What is needed:
Instruction for the data below: set down exactly the lines from the line with "Proof. unfold wrb_next." to the line with "intros Hsz Hr", inclusive, and no others.

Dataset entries
◆ ◆ ◆ ◆
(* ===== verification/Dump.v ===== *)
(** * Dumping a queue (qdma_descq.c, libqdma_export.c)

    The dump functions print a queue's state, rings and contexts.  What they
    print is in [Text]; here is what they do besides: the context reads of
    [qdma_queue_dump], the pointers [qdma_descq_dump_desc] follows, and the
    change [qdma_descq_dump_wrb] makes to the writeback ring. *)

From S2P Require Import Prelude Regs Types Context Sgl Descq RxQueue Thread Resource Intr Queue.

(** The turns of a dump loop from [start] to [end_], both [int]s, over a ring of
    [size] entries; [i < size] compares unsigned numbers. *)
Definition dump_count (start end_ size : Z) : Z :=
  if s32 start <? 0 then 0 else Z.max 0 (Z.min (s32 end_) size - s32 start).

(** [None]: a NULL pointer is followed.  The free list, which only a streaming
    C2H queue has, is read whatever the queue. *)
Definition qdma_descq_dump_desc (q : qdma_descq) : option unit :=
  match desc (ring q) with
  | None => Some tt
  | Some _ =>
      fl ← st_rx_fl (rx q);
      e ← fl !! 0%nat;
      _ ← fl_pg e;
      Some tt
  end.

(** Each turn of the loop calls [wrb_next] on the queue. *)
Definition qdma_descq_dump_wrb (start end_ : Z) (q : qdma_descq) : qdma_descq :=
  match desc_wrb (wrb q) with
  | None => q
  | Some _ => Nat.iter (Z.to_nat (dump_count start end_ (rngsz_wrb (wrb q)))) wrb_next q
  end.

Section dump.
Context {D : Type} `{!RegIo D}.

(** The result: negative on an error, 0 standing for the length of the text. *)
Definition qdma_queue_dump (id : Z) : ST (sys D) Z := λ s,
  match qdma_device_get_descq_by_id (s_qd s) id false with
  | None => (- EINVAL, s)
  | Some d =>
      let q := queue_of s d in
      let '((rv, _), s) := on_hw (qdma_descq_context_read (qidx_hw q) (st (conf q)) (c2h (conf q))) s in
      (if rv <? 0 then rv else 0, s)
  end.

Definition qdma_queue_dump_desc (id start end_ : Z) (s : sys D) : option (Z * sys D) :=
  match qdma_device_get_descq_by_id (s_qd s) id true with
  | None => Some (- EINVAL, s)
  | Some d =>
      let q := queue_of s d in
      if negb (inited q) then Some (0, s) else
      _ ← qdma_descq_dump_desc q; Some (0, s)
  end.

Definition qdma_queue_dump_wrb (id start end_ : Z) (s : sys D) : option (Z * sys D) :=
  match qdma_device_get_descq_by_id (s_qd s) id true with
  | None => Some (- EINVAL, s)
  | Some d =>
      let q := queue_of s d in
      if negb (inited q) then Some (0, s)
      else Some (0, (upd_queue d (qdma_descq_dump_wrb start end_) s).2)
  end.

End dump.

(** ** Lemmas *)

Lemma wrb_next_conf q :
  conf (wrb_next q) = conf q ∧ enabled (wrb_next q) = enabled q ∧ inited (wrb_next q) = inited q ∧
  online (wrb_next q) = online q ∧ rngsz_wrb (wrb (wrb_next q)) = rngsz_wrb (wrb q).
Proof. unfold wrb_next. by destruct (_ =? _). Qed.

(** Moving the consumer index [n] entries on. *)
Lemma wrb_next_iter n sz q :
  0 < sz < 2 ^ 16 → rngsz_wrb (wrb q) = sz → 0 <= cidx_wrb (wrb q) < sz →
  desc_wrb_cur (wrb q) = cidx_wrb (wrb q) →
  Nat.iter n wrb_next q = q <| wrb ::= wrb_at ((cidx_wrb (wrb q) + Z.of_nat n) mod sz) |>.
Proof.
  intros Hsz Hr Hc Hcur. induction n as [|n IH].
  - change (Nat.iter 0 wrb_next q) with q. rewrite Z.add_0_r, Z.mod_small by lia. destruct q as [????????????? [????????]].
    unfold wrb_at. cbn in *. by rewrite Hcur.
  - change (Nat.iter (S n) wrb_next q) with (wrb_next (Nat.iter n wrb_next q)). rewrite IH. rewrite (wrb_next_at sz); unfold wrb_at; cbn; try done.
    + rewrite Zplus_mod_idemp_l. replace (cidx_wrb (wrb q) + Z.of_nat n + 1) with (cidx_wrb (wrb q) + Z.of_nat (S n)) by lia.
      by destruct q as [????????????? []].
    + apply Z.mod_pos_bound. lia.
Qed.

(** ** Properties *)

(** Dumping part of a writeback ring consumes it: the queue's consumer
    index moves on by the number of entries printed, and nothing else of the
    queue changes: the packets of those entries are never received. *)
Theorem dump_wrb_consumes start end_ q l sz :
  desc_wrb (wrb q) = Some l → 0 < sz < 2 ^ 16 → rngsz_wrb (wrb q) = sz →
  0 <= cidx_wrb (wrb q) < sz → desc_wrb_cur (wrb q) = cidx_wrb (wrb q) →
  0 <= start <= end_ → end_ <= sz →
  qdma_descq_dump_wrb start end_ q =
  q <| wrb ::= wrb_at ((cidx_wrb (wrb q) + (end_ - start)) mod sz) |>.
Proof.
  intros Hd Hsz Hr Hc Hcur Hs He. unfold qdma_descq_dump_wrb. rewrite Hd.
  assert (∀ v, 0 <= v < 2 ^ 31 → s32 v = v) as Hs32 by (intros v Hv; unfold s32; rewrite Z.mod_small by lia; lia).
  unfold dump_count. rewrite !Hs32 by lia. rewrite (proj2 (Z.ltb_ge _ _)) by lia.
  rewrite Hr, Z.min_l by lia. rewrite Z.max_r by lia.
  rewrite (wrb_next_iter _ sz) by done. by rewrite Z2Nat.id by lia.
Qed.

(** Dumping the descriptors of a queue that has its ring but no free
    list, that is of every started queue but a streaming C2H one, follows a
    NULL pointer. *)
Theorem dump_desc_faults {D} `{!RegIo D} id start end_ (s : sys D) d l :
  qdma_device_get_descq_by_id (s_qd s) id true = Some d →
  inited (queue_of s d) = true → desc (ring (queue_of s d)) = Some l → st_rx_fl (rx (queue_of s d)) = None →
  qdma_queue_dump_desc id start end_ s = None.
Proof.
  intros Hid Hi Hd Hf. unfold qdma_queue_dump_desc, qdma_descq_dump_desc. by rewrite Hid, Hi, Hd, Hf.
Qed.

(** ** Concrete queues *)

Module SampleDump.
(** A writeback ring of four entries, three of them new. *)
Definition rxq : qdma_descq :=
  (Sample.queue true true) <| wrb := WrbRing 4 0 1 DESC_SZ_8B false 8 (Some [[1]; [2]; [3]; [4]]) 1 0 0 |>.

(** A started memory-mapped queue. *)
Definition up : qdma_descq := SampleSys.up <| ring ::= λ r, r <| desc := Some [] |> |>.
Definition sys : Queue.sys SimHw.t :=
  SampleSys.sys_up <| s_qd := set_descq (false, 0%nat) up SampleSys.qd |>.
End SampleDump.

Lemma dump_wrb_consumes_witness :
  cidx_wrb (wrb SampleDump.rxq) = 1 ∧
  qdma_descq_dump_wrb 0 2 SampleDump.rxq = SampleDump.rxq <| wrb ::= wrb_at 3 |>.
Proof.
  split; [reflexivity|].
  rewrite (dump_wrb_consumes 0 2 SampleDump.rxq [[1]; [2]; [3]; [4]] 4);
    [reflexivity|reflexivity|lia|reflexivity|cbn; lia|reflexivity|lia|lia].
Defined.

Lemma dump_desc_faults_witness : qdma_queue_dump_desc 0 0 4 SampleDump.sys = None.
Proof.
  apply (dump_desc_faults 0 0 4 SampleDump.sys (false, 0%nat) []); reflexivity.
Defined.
◆ ◆ ◆ ◆
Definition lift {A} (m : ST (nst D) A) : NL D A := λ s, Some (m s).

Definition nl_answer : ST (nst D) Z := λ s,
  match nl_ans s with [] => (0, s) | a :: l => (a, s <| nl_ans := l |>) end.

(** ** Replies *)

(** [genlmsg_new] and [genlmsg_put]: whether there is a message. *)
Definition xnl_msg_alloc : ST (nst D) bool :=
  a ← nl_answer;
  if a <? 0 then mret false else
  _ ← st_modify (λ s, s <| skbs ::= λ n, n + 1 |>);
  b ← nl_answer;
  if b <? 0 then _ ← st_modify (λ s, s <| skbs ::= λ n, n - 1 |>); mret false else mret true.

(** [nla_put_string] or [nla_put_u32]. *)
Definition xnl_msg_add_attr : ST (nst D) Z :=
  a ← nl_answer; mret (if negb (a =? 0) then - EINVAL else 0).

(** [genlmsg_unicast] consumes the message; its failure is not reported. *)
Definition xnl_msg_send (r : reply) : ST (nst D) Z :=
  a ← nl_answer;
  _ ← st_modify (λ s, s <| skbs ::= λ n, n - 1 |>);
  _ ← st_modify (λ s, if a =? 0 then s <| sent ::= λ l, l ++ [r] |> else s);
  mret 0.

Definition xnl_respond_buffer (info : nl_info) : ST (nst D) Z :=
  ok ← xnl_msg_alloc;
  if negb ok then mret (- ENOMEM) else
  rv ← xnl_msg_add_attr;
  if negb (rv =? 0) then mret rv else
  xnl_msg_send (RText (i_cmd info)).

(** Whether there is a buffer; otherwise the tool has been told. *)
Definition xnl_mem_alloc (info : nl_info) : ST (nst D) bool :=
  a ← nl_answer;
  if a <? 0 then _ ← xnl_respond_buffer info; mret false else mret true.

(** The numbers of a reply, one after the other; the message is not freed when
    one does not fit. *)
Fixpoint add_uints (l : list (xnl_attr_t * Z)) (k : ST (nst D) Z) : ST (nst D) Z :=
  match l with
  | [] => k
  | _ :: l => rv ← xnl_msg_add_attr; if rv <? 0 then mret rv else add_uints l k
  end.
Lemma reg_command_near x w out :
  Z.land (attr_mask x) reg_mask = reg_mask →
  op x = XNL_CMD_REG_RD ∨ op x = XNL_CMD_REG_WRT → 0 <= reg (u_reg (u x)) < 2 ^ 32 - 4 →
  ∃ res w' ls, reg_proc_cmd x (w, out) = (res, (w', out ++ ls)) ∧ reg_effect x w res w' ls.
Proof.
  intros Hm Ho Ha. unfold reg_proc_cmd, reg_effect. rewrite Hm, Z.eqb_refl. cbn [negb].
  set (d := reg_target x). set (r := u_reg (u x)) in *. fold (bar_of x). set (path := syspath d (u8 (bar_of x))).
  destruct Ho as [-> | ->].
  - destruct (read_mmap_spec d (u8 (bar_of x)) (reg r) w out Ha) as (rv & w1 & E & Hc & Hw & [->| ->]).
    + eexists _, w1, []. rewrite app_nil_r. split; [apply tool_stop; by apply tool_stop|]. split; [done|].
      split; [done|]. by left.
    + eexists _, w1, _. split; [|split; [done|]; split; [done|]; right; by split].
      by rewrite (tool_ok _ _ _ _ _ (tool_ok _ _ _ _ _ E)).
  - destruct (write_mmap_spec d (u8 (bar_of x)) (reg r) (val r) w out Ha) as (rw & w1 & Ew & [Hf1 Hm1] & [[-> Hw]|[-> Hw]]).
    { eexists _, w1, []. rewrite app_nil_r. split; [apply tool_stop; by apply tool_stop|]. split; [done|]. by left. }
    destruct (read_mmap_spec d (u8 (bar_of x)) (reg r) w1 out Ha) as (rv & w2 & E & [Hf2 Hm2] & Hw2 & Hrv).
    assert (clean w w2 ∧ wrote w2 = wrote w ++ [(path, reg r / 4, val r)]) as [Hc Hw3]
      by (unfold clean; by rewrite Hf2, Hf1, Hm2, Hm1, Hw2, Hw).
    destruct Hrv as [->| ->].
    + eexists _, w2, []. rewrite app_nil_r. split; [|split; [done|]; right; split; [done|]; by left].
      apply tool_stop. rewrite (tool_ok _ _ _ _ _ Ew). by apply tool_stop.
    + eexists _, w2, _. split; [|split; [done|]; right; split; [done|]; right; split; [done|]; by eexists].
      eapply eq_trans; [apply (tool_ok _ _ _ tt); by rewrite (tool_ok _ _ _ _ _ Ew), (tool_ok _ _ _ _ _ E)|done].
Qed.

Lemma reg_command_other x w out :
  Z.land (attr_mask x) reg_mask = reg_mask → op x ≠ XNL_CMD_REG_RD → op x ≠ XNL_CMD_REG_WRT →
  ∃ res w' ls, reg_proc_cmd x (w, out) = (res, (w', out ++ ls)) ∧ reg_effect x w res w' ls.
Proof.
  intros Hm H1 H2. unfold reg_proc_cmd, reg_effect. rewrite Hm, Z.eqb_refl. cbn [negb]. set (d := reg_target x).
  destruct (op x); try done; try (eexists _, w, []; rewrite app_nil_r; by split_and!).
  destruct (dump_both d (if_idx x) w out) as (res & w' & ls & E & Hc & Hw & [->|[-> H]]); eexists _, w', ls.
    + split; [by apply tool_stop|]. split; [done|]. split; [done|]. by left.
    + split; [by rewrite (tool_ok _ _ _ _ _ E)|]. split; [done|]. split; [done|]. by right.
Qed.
◆ ◆ ◆ ◆
Answer to the exercise:
Proof. unfold wrb_next. by destruct (_ =? _). Qed.

(** Moving the consumer index [n] entries on. *)
Lemma wrb_next_iter n sz q :
  0 < sz < 2 ^ 16 → rngsz_wrb (wrb q) = sz → 0 <= cidx_wrb (wrb q) < sz →
  desc_wrb_cur (wrb q) = cidx_wrb (wrb q) →
  Nat.iter n wrb_next q = q <| wrb ::= wrb_at ((cidx_wrb (wrb q) + Z.of_nat n) mod sz) |>.
Proof.
  intros Hsz Hr Hc Hcur. induction n as [|n IH].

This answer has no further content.